Эдгар покорно кивнул, отставляя саквояж и зашептал себе под нос на странном языке, напоминающем и человечий шепот и кошачье шипение разом. Дед, старый кот-оборотень, еще в давние времена научил внука «кошачьему слову», хотя вряд ли дедуля предполагал, что с его помощью внучок станет подманивать кошек на алтарь.
– Мряяяу! Мряяяяууу! – темнота наполнилась тягучим, протяжным кошачьим воем. Эдгар даже понимал его, слышал в нем мучительный, иссушающий страх. Кошки – умные существа, соображают, что тащить с помощью неодолимого, лишающего воли призыва не станут туда, где грузовик с селедкой перевернулся. Понимаю, орут, шерсть дыбом, а все равно идут. Парные огоньки вспыхнули в кустах: два… четыре… восемь… Эдгар не шевелился, пристально разглядывая кошачьи силуэты: иногда смутные, едва заметные, иногда ярко проступающие сквозь тьму белоснежной шкуркой. Наконец совсем рядом вспыхнула пара изумрудных огней – казалось, кошачьи глаза висят во мраке, сами, как улыбка чеширского кота.
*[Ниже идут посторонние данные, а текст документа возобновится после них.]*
(** [for _ in 0..max_steps]. *)
Fixpoint recover (steps : nat) (outcome : option CompactionOutcome) (completed : N) :
    Compact S CompactionOutcome :=
  match steps with
  | O => fail (no_progress completed)
  | Datatypes.S steps =>
      step ← recovery_step outcome completed;
      match step with
      | Return outcome => mret outcome
      | Continue outcome completed => recover steps (Some outcome) completed
      end
  end.
End recovery.

(** ** Leases and entry points *)

Definition acquire (id : SessionId) : Compact S unit := λ w,
  if bool_decide (id ∈ cw_active w) then (Err (CBusy id), w)
  else (Ok tt, set_active ({[ id ]} ∪ cw_active w) w).

(** [Drop] of the lease. *)
Definition release (id : SessionId) : Compact S unit := λ w,
  (Ok tt, set_active (cw_active w ∖ {[ id ]}) w).

Definition leased {R} (m : Compact S R) : Compact S R :=
  s ← the_session;
  let id := h_id (s_header s) in
  _ ← acquire id;
  r ← attempt m;
  _ ← observe;
  _ ← release id;
  lift r.

Definition compact_for_request (trigger : CompactionTrigger) (r : GenerateRequest)
    (context_window : option N) : Compact S CompactionOutcome :=
  _ ← check_cancellation;
  leased
    (initial ← the_surface;
     s ← the_session;
     let seeds := ev_seq <$> seed_events s in
     s ← the_session;
     next ← session (next_seq (st_events (s_state s)));
     let li := limits r context_window (h_id (s_header s)) initial next in
     recover trigger r seeds li (request_overhead r initial) (length initial * 2 + 1) None 0).

Definition compact_automatic (trigger : CompactionTrigger) : Compact S CompactionOutcome :=
  s ← the_session;
  compact_for_request trigger
    (mkGenerateRequest (cf_provider cfg) (cf_model cfg) None (derive_messages s) None None None
       None None (Some (h_id (s_header s))) None) None.

Definition compact_now : Compact S CompactionOutcome := compact_automatic Manual.

Definition compact_for_trigger (trigger : CompactionTrigger) : Compact S CompactionOutcome :=
  if bool_decide (trigger = Manual) then
    fail (compaction_error "INVALID_COMPACTION_TRIGGER"
            "automatic compaction requires pressure or context-overflow" VNull)
  else compact_automatic trigger.

Definition compact_region (range : CompactionRange) : Compact S CompactionResult :=
  _ ← check_cancellation;
  leased
    (surface ← the_surface;
     plan ← lift (plan_from_surface cfg surface range (cf_max_input_codepoints cfg));
     execute Manual plan).

Definition prune_tool_result (source_event_seq max_codepoints : N) :
    Compact S ToolResultPruneOutcome :=
  _ ← check_cancellation;
  leased (prune_tool_result_locked source_event_seq max_codepoints).
End service.
End Service.
(** After an assistant message that was recorded. *)
Definition finish_step (turn step : N) (g : LlmGeneration) : Loop S step_outcome :=
  match gen_finish_reason g with
  | FinishToolCalls =>
      exits ← run_tools turn step (gen_message g);
      _ ← close_step turn step;
      _ ← (if (exits : bool) then append "plan/mode" (json_object [("active", VBool false)]) None None
           else mret 0);
      cancelled ← is_cancelled;
      if (cancelled : bool) then over (reason ← aborted; end_turn turn reason)
      else if step =? lc_max_steps cfg then over (end_turn turn TurnBlocked)
      else mret NextStep
  | FinishStop =>
      _ ← close_step turn step;
      cancelled ← is_cancelled;
      if (cancelled : bool) then over (reason ← aborted; end_turn turn reason)
      else
        more ← reserve (λ i, (Inbox.has_next_step i, i));
        if (more : bool) then
          if step =? lc_max_steps cfg then over (end_turn turn TurnBlocked) else mret NextStep
        else over (end_turn turn TurnCompleted)
  | FinishMaxTokens => over (_ ← close_step turn step; end_turn turn TurnMaxTokens)
  | FinishError f => over (end_with_failure turn step f)
  | FinishAborted _ => over (close_cancelled_step turn step)
  end.

Definition append_messages (turn step : N) (messages : list Message) : Loop S unit :=
  each (λ m, append_message "user/message" turn step m None None) messages.

(** The request of a step, [None] when its compaction failed. *)
Definition prepare_request (turn step : N) : Loop S (option GenerateRequest) :=
  r ← build_request;
  outcome ← compact Pressure r;
  match outcome with
  | Some (Ok true) => s ← the_session; mret (Some (with_messages (request_messages s) r))
  | Some (Err e) => _ ← end_with_failure turn step (compaction_failure e); mret None
  | _ => mret (Some r)
  end.

Definition generate_step (fuel : nat) (turn step : N) (r : GenerateRequest) : Loop S step_outcome :=
  _ ← append_header r;
  _ ← append_context r;
  outcome ← generation_loop fuel true false turn step r;
  match outcome with
  | None => mret TurnOver
  | Some (g, seqs) =>
      cancelled ← is_cancelled;
      if (cancelled : bool) then over (close_cancelled_step turn step)
      else
        _ ← append_assistant turn step (gen_message g) (gen_usage g) seqs;
        finish_step turn step g
  end.

Definition run_step (fuel : nat) (turn step : N) (initial : option Message) : Loop S step_outcome :=
  cancelled ← is_cancelled;
  if (cancelled : bool) then over (reason ← aborted; end_turn turn reason)
  else
    _ ← append "step/start" (json_object [("turn", json_u64 turn); ("step", json_u64 step)]) None None;
    batch ← claim_step_batch;
    let messages := batch ++ option_list initial in
    _ ← append_messages turn step messages;
    _ ← append_skill_context turn step messages;
    _ ← (if step =? 1 then append_workspace_instructions turn step else mret tt);
    cancelled ← is_cancelled;
    if (cancelled : bool) then over (close_cancelled_step turn step)
    else
      _ ← append_runtime_context turn step;
      r ← prepare_request turn step;
      match r with
      | None => mret TurnOver
      | Some r => generate_step fuel turn step r
      end.

(** [remaining] steps are left, the next one is [step]. *)
Fixpoint run_steps (fuel remaining : nat) (turn step : N) (initial : option Message) : Loop S unit :=
  match remaining with
  | O => end_turn turn TurnBlocked
  | Datatypes.S remaining =>
      outcome ← run_step fuel turn step initial;
      match outcome with
      | TurnOver => mret tt
      | NextStep => run_steps fuel remaining turn (step + 1) None
      end
  end.

Definition run_turn (fuel : nat) (initial : Message) : Loop S unit :=
  cancelled ← is_cancelled;
  if (cancelled : bool) then mret tt
  else
    events ← the_events;
    let turn := next_turn events in
    _ ← append "turn/start" (json_object [("turn", json_u64 turn)]) None None;
    run_steps fuel (N.to_nat (lc_max_steps cfg)) turn 1 (Some initial).
End turn.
«А вот и черная!» – подумал Эдгар и прыгнул. Его руки сомкнулись на кошачьем туловище… и он едва не выпустил кошку с перепугу. Во-первых, эта кошка была чуть не вдвое больше обычных! А во-вторых, она сопротивлялась! Слабенько, неуверенно, словно одурманенная, но она выкручивалась из его хватки, когда должна была висеть безвольной шерстяной тряпочкой! Эдгар заорал: здоровенные – как у волкодава кого-нибудь! – но по-кошачьи кривые и острые когти впились ему в руку, вспарывая кожу. Разбитые его криком чары рухнули: коты с истошным мявом порскнули во все стороны, а кошка рванулась… Подскочивший мессир изо всей силы ударил ее по голове, и тут же гибкие полоски пластиковых полицейских наручников, переделанных специально чтоб удерживать жертвы, спутали кошке лапы!
– Ого! – воскликнул мессир, с трудом поднимая кошку на вытянутой руке. – Прямо мэй-кун! Нам повезло – крови будет достаточно! Эдгар, разводи костер! – мессир вытащил из саквояжа железный штырь и принялся торопливо расчерчивать пентаграмму на голой земле, заливая борозды бензином. Прижимая к груди исцарапанную руку, Эдгар принялся таскать хворост к верхнему лучу пентаграммы.
– Теперь мы все узнаем! – мессир швырнул спутанную кошку в середину пентаграммы, щелкнула зажигалка… и собранный Эдгаром сухостой мгновенно вспыхнул.
– Огня! Еще огня! – заорал мессир, глядя как пламя разбегается по линиям пентаграммы, заключая избранную жертву между стенами пламени.
Эдгар уперся плечом в старый вывороченный пень, сталкивая его в костер…
– Что ж это делается-то такое, а! – заорал пень, упираясь всеми корнями. – Сперва честного паркового лешего ведьмы проклятые в пень загнали8
, а теперь и вовсе колдуны заезжие в костер суют! – пылающий корень огрел Эдгара по плечам.Брошенная посреди пентаграммы кошка вдруг изогнулась, как лук. Из пушистых подушечек лап выдвинулись отливающие сталью когти и полоснули по пластиковым наручникам!
– Что… что она делает? – завопил так и замерший с воздетыми к небесам руками мессир. – Эдгар!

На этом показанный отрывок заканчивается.